SUPPLIED INFORMATION below:

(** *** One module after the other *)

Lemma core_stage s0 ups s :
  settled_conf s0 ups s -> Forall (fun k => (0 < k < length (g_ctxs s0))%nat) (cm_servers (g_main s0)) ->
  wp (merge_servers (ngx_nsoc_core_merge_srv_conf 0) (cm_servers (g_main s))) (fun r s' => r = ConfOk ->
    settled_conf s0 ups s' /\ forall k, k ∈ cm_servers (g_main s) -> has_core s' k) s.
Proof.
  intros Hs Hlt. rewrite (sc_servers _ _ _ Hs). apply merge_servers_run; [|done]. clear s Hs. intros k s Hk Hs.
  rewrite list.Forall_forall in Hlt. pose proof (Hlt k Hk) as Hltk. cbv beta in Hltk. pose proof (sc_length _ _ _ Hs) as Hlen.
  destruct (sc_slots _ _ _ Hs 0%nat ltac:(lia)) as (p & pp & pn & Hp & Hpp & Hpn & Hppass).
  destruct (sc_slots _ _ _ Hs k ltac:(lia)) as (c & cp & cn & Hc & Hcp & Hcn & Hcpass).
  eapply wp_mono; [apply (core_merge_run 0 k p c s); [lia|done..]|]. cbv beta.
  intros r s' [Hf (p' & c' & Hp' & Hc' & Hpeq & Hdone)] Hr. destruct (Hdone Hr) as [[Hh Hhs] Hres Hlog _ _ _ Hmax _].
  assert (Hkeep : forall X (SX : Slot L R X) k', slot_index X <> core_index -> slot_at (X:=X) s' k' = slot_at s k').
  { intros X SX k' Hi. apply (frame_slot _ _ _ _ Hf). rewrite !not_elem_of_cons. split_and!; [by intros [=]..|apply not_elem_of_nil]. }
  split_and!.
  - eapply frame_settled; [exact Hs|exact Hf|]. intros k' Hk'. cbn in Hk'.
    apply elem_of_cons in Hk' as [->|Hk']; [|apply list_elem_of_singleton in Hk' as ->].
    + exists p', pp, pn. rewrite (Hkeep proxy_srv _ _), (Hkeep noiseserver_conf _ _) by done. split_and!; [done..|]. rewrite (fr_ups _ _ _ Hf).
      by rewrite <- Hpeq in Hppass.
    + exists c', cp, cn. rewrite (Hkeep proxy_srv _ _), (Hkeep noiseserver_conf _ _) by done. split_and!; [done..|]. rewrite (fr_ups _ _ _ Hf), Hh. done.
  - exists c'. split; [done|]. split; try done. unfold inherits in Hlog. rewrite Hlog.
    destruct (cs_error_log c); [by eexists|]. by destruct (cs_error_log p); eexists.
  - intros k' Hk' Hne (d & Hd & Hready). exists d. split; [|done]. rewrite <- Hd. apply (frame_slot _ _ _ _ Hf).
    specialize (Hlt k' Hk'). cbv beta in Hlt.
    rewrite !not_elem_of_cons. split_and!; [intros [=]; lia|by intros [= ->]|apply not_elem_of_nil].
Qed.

End of SUPPLIED INFORMATION.

Take the lines above from the one containing "intros Hs Hlt." to the one containing "assert (Hkeep : forall" and retype them exactly, both ends included, with nothing added.

## FINAL ANSWER
  intros Hs Hlt. rewrite (sc_servers _ _ _ Hs). apply merge_servers_run; [|done]. clear s Hs. intros k s Hk Hs.
  rewrite list.Forall_forall in Hlt. pose proof (Hlt k Hk) as Hltk. cbv beta in Hltk. pose proof (sc_length _ _ _ Hs) as Hlen.
  destruct (sc_slots _ _ _ Hs 0%nat ltac:(lia)) as (p & pp & pn & Hp & Hpp & Hpn & Hppass).
  destruct (sc_slots _ _ _ Hs k ltac:(lia)) as (c & cp & cn & Hc & Hcp & Hcn & Hcpass).
  eapply wp_mono; [apply (core_merge_run 0 k p c s); [lia|done..]|]. cbv beta.
  intros r s' [Hf (p' & c' & Hp' & Hc' & Hpeq & Hdone)] Hr. destruct (Hdone Hr) as [[Hh Hhs] Hres Hlog _ _ _ Hmax _].
  assert (Hkeep : forall X (SX : Slot L R X) k', slot_index X <> core_index -> slot_at (X:=X) s' k' = slot_at s k').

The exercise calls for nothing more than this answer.